- _ASSIGNED TASK_
Below are the entries to work from; restate word for word the portion that opens with the line containing "(** Raised on" and closes with the line containing "Lemma pend_forwarded vcpu", keeping both.

○ ○ ○ ○

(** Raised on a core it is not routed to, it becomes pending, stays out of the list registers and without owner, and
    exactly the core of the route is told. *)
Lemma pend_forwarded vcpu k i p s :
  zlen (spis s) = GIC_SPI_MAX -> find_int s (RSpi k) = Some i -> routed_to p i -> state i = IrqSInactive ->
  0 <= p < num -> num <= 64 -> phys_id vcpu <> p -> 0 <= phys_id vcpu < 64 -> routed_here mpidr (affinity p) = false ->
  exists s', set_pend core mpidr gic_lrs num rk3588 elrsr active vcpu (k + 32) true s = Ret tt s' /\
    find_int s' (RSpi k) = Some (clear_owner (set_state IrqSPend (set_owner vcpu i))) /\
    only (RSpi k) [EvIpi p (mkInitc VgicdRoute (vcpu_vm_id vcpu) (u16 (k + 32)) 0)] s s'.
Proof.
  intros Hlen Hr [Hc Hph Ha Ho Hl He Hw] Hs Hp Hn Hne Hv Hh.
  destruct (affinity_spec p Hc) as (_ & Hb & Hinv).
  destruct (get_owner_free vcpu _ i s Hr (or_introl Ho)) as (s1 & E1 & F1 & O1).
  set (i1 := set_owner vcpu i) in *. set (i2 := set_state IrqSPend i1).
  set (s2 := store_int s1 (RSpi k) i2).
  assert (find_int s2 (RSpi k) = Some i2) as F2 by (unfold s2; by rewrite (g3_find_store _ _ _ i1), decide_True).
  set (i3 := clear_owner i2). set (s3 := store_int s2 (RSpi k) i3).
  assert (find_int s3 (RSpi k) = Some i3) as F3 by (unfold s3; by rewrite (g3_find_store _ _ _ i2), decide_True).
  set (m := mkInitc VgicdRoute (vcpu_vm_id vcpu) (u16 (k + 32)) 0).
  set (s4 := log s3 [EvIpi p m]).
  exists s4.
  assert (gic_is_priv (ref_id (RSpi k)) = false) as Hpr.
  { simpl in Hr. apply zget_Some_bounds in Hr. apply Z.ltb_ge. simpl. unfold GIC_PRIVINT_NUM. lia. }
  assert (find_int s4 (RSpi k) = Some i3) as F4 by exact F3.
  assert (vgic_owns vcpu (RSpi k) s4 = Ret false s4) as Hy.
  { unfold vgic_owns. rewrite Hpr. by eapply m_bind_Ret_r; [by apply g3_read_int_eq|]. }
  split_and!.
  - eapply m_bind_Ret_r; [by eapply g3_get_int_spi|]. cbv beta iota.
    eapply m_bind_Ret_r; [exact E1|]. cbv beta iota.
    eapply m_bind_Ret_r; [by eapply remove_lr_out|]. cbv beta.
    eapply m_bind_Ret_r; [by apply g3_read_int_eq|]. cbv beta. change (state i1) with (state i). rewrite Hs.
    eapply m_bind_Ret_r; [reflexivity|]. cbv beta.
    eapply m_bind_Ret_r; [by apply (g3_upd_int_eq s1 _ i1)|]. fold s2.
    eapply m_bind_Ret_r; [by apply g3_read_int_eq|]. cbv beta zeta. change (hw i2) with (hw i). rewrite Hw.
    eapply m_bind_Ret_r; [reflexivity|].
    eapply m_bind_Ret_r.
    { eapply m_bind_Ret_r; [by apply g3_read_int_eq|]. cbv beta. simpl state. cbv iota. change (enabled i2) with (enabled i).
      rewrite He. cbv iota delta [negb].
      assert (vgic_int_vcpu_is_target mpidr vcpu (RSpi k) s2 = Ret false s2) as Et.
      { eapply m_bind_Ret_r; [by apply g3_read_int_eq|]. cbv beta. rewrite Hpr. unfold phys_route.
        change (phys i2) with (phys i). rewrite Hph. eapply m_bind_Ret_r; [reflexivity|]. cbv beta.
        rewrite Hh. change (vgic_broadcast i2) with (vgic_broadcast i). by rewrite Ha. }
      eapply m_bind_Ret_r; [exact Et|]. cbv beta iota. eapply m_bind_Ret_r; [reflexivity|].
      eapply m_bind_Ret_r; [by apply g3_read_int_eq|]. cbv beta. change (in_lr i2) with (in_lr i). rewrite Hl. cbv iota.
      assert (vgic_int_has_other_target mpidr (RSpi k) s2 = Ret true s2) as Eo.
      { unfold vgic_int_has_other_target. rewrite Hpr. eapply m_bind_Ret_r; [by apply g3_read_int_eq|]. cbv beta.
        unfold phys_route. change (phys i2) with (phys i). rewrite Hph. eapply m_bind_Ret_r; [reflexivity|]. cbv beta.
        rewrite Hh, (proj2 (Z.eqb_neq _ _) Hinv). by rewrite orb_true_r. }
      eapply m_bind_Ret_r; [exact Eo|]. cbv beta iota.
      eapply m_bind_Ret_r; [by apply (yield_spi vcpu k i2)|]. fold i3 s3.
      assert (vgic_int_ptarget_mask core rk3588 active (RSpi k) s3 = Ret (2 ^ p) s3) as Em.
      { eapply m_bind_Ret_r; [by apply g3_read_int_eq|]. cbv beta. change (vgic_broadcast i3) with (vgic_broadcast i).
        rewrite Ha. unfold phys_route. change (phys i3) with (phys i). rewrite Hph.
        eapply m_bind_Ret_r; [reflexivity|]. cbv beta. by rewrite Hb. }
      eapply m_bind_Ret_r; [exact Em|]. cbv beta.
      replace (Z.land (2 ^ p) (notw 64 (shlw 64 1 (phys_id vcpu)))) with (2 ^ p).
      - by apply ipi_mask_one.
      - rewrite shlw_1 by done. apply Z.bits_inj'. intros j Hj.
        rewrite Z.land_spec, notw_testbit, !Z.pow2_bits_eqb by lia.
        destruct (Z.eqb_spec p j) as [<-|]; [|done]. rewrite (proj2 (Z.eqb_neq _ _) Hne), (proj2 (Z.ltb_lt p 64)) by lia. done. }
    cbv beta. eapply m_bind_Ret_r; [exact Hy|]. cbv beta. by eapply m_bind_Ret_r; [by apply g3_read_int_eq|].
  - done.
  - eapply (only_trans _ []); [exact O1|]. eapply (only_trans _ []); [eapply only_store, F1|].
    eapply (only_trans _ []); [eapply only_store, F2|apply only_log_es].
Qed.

○ ○ ○ ○

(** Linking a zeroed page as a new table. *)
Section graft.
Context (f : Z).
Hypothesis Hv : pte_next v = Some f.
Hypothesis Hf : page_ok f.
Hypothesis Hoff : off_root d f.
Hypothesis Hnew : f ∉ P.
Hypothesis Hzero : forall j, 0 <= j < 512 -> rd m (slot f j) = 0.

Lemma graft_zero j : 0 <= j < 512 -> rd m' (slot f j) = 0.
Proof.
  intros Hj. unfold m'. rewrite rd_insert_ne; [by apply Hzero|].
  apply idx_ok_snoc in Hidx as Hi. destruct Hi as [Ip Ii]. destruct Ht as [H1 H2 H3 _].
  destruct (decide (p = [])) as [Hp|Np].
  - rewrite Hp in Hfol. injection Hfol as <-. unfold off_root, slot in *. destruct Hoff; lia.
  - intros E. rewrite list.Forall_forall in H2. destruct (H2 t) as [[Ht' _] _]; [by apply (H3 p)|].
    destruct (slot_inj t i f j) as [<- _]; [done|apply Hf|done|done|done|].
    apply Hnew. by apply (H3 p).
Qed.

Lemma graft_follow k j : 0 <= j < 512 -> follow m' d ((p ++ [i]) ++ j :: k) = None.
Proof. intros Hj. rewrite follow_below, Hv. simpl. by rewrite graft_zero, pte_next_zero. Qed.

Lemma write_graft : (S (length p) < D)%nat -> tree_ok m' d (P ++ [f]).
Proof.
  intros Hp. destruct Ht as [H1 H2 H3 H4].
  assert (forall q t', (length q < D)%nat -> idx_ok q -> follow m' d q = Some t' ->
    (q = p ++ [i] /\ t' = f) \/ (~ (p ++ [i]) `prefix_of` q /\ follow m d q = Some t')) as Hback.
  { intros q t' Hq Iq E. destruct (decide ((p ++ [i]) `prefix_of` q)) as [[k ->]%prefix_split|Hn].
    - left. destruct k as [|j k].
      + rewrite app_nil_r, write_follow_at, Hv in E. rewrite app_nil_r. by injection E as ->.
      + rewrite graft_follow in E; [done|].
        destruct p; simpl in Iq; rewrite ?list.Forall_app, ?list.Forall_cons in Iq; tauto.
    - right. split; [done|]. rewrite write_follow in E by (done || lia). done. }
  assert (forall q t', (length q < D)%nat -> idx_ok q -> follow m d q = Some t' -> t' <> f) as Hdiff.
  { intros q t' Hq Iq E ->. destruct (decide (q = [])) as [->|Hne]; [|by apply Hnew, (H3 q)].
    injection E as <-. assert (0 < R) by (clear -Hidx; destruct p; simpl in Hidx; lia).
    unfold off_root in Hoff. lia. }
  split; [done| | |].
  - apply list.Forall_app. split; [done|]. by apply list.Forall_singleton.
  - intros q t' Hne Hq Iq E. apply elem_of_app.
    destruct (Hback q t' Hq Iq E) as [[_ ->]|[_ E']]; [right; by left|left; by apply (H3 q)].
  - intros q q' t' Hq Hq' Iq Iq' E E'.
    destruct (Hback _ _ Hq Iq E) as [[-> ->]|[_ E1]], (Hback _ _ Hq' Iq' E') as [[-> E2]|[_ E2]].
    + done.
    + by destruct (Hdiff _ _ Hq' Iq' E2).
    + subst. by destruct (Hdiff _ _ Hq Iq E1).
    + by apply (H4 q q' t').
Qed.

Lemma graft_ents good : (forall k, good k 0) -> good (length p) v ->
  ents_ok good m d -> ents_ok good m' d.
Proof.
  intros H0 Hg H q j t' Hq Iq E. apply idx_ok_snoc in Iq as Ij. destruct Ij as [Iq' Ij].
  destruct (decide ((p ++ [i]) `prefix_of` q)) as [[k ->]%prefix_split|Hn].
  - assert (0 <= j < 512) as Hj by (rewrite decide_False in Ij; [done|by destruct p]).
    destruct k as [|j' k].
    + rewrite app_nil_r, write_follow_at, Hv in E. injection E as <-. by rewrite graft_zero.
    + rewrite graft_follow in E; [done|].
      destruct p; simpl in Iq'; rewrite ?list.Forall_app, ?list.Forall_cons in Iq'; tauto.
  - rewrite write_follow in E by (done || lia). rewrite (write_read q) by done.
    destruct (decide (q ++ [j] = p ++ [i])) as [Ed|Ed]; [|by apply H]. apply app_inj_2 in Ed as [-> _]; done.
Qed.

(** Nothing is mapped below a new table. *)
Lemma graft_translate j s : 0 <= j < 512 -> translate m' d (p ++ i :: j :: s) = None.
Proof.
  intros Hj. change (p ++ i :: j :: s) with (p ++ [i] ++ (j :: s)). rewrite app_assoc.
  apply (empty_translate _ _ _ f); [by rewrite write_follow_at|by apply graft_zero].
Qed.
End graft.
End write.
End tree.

○ ○ ○ ○

- _PROBLEM SOLUTION_
(** Raised on a core it is not routed to, it becomes pending, stays out of the list registers and without owner, and
    exactly the core of the route is told. *)
Lemma pend_forwarded vcpu k i p s :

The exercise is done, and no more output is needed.